---------- Task inputs ----------

Lemma fat_cap st s : fat st sb ino c s → st_cap st < Z.of_nat NBUF.
Proof. intros [Ht _ _ _]. by apply in_txn_cap in Ht. Qed.

(** A block operation that leaves the rest of the state alone. *)
Lemma fat_lift {A B} st (m : M S A) s (k : A → M fst B) (P : A → store → Prop) (Q : B → fst → Prop) :
  fat st sb ino c s →
  total m (fs_store s) (λ a (s' : S), ∃ st', P a st' ∧ in_txn s' st' ∧ core_le (lget (fs_store s)) (lget s')) →
  (∀ a st' s', P a st' → fat st' sb ino c s' → total (k a) s' Q) →
  total (lift m ≫= k) s Q.
Proof.
  intros [Ht Hsb Hi Hc] Hm Hk. apply (total_bind _ _ _ (λ a s', ∃ st', P a st' ∧ fat st' sb ino c s')).
  - apply total_lift. eapply total_mono; [exact Hm|]. cbv beta. intros a s' (st' & HP & Ht' & Hc').
    exists st'. split; [done|]. split; simpl; [done|done|done|by etrans].
  - intros a s' (st' & HP & Hf). by apply (Hk _ _ _ HP).
Qed.

Lemma run_breadf {A} st s b (k : nat → M fst A) Q :
  fat st sb ino c s → can_read b st →
  (∀ i s', st_held st !! i = None → fat (st_hold i b st) sb ino c s' → total (k i) s' Q) →
  total (breadf 1 b ≫= k) s Q.
Proof.
  intros Hf (Hb & Hu & Hr) Hk.
  apply (fat_lift st _ _ _ (λ i st', st_held st !! i = None ∧ st' = st_hold i b st) Q Hf).
  - eapply total_mono; [apply (bread_spec _ st b (fa_txn _ _ _ _ _ Hf) Hb Hu Hr)|].
    cbv beta. intros i s' (Hn & Ht' & Hc'). eauto.
  - intros i st' s' [Hn ->]. by apply Hk.
Qed.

----------

#### What you should do:
Look in the material above for the line with "store → Prop)" and the line with "intros [Ht Hsb", and transcribe exactly those lines and all lines between them, nothing more.

#### Answer section:
Lemma fat_lift {A B} st (m : M S A) s (k : A → M fst B) (P : A → store → Prop) (Q : B → fst → Prop) :
  fat st sb ino c s →
  total m (fs_store s) (λ a (s' : S), ∃ st', P a st' ∧ in_txn s' st' ∧ core_le (lget (fs_store s)) (lget s')) →
  (∀ a st' s', P a st' → fat st' sb ino c s' → total (k a) s' Q) →
  total (lift m ≫= k) s Q.
Proof.
  intros [Ht Hsb Hi Hc] Hm Hk. apply (total_bind _ _ _ (λ a s', ∃ st', P a st' ∧ fat st' sb ino c s')).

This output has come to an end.